Post date: 25-feb-2017 8:30:29
Title: Graph Signal Processing Tools for Topology Identification
Date: 24-June-2016
Aula:
Material: pdf slides, videos
Speakers: Santiago Segarra (UPenn)
Santiago Segarra received the B.Sc. degree in industrial engineering with highest honors (Valedictorian) from the Instituto Tecnológico de Buenos Aires (ITBA), Argentina, in 2011 and the M.Sc. degree in electrical engineering from the University of Pennsylvania, Philadelphia, in 2014. Since 2011, he has been working towards the Ph.D. degree in the Department of Electrical and Systems Engineering at the University of Pennsylvania. His research interests include network theory, data analysis, machine learning, and graph signal processing. Mr. Segarra received the ITBA's 2011 Best Undergraduate Thesis Award in industrial engineering, the 2011 Outstanding Graduate Award granted by the National Academy of Engineering of Argentina, and the Best Student Paper Award at the 2015 Asilomar Conference.
Abstract:
A network can be understood as a complex system formed by multiple nodes, where global network behavior arises from local interactions between connected nodes. Often, networks have intrinsic value and are themselves the object of study. In other occasions, the network defines an underlying notion of proximity or dependence, but the object of interest is a signal defined on top of the graph. This is the matter addressed in the field of graph signal processing (GSP).
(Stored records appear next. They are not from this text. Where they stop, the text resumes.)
Definition omap_out {A B} (f : A -> B) (o : outcome A) : outcome B :=
  match o with
  | Ok a => Ok (f a)
  | Exc e => Exc e
  | Undef => Undef
  | NoFuel => NoFuel
  end.

Definition M (S A : Type) : Type := S -> outcome A * S.

#[export] Instance M_ret {S} : MRet (M S) := fun _ a s => (Ok a, s).
#[export] Instance M_bind {S} : MBind (M S) := fun A B f m s =>
  match m s with
  | (Ok a, s') => f a s'
  | (Exc e, s') => (Exc e, s')
  | (Undef, s') => (Undef, s')
  | (NoFuel, s') => (NoFuel, s')
  end.

Definition exception {S A} (e : Z) : M S A := fun s => (Exc e, s).
Definition undef {S A} : M S A := fun s => (Undef, s).
Definition nofuel {S A} : M S A := fun s => (NoFuel, s).
Definition get {S} : M S S := fun s => (Ok s, s).
Definition put {S} (s : S) : M S unit := fun _ => (Ok tt, s).
Definition modify {S} (f : S -> S) : M S unit := fun s => (Ok tt, f s).
Definition gets {S A} (f : S -> A) : M S A := fun s => (Ok (f s), s).
Definition assertm {S} (b : bool) : M S unit := if b then mret tt else undef.

(** Error codes of [errors.h] used by the modelled code. *)
Definition STD_ERR_BASE : Z := 131072.
Definition ERR_OTHER : Z := STD_ERR_BASE + 1.
Definition ERR_JSON_SYNTAX : Z := STD_ERR_BASE + 2.
Definition ERR_PROTOCOL : Z := STD_ERR_BASE + 3.
Definition ERR_CHANNEL_CLOSED : Z := STD_ERR_BASE + 5.
Definition ERR_BASE64 : Z := STD_ERR_BASE + 8.
Definition ERR_EOF : Z := STD_ERR_BASE + 9.
Definition ERR_INV_DATA_SIZE : Z := STD_ERR_BASE + 15.
Definition ERR_INV_CONTEXT : Z := STD_ERR_BASE + 16.
Definition ERR_INV_ADDRESS : Z := STD_ERR_BASE + 17.
Definition ERR_INV_DWARF : Z := STD_ERR_BASE + 21.
Definition ERR_UNSUPPORTED : Z := STD_ERR_BASE + 23.
Definition ERR_INV_COMMAND : Z := STD_ERR_BASE + 25.
Definition ERR_CACHE_MISS : Z := STD_ERR_BASE + 27.
Definition ERR_INV_CONT_OBJ : Z := STD_ERR_BASE + 29.

Definition of_option {S A} (o : option A) : M S A :=
  match o with Some a => mret a | None => undef end.

(** ** Integer lemmas *)

Lemma wrapu_small w x : 0 <= x < 2 ^ w -> wrapu w x = x.
Proof. apply Z.mod_small. Qed.

Lemma wrapu_range w x : 0 <= w -> 0 <= wrapu w x < 2 ^ w.
Proof. intros Hw. apply Z.mod_pos_bound. lia. Qed.

Lemma u8_byte b : is_byte b -> u8 b = b.
Proof. intros Hb. apply wrapu_small, Hb. Qed.

Lemma u8_is_byte x : is_byte (u8 x).
Proof. unfold is_byte. pose proof (wrapu_range 8 x). lia. Qed.

Lemma zlen_app {A} (l1 l2 : list A) : zlen (l1 ++ l2) = zlen l1 + zlen l2.
Proof. unfold zlen. rewrite length_app. lia. Qed.

Lemma zlen_cons {A} (x : A) l : zlen (x :: l) = zlen l + 1.
Proof. unfold zlen. simpl. lia. Qed.

Lemma mjoin_cons {A} (x : list A) l : mjoin (x :: l) = x ++ mjoin l.
Proof. done. Qed.

Lemma zlen_nil {A} : zlen (@nil A) = 0.
Proof. done. Qed.

Lemma zlen_nonneg {A} (l : list A) : 0 <= zlen l.
Proof. unfold zlen. lia. Qed.

(** ** Bytes *)

Lemma bytes_singleton b : is_byte b -> is_bytes [b].
Proof. intros Hb. by apply Forall_singleton. Qed.

Lemma bytes_app l1 l2 : is_bytes l1 -> is_bytes l2 -> is_bytes (l1 ++ l2).
Proof. intros. by apply Forall_app. Qed.

Lemma bytes_0 : is_byte 0.
Proof. done. Qed.

Create HintDb bytes.
#[export] Hint Resolve bytes_singleton bytes_app bytes_0 u8_is_byte : bytes.

Lemma list_elem_of_singleton_ne {A} (x y : A) : y <> x -> x ∉ [y].
Proof. intros Hne ->%list_elem_of_singleton. done. Qed.

#[export] Hint Rewrite @zlen_app @zlen_cons @zlen_nil : zlen.

(** [lia] with the lengths of lists computed. *)
Ltac zlia := autorewrite with zlen in *; lia.

Lemma zlen_ztake {A} n (l : list A) : 0 <= n <= zlen l -> zlen (ztake n l) = n.
Proof. unfold zlen, ztake. rewrite length_take. lia. Qed.

Lemma zlen_zdrop {A} n (l : list A) : 0 <= n <= zlen l -> zlen (zdrop n l) = zlen l - n.
Proof. unfold zlen, zdrop. rewrite length_drop. lia. Qed.

Lemma ztake_zdrop {A} n (l : list A) : ztake n l ++ zdrop n l = l.
Proof. apply take_drop. Qed.

Lemma ztake_app_exact {A} n (l k : list A) : n = zlen l -> ztake n (l ++ k) = l.
Proof. intros ->. unfold ztake, zlen. rewrite Nat2Z.id, take_app_length. done. Qed.

Lemma ztake_all {A} n (l : list A) : zlen l <= n -> ztake n l = l.
Proof. intros. unfold ztake, zlen in *. apply take_ge. lia. Qed.

Lemma zdrop_all {A} n (l : list A) : zlen l <= n -> zdrop n l = [].
Proof. intros. unfold zdrop, zlen in *. apply drop_ge. lia. Qed.

Lemma zdrop_0 {A} (l : list A) : zdrop 0 l = l.
Proof. done. Qed.

Lemma mem_write_ok dst i src :
  0 <= i -> i + zlen src <= zlen dst ->
  exists m, mem_write dst i src = Some m /\ zlen m = zlen dst /\
            ztake (i + zlen src) m = ztake i dst ++ src.
Proof.
  intros Hi Hl. unfold mem_write. rewrite !(proj2 (Z.leb_le _ _)) by lia.
  eexists. split; [done|]. pose proof (zlen_nonneg src).
  assert (zlen (ztake i dst) = i) by (apply zlen_ztake; lia).
  split.
  - rewrite !zlen_app, zlen_zdrop by lia. lia.
  - rewrite app_assoc. apply ztake_app_exact. rewrite zlen_app. lia.
Qed.

Lemma mem_read_ok src i n :
  0 <= i -> 0 <= n -> i + n <= zlen src -> mem_read src i n = Some (ztake n (zdrop i src)).
Proof. intros. unfold mem_read. rewrite !(proj2 (Z.leb_le _ _)) by lia. done. Qed.

Lemma bytes_ztake n l : is_bytes l -> is_bytes (ztake n l).
Proof. apply Forall_take. Qed.

Lemma bytes_zdrop n l : is_bytes l -> is_bytes (zdrop n l).
Proof. apply Forall_drop. Qed.
Lemma cstring_bytes l : cstring l -> is_bytes l.
Proof. intros Hl. eapply Forall_impl; [exact Hl|]. unfold is_byte. cbn. lia. Qed.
Graph-supported signals appear in many engineering and science fields such as gene expression patterns defined on top of gene networks and the spread of epidemics over social networks. Transversal to the particular application, the philosophy behind GSP is to advance the understanding of network data by redesigning traditional tools originally conceived to study signals defined on regular domains and extend them to analyze signals on the more complex graph domain. In this talk, we will introduce the main building blocks of GSP and illustrate the utility of these concepts. Our focus will be on graph topology identification from the observation of graph signals.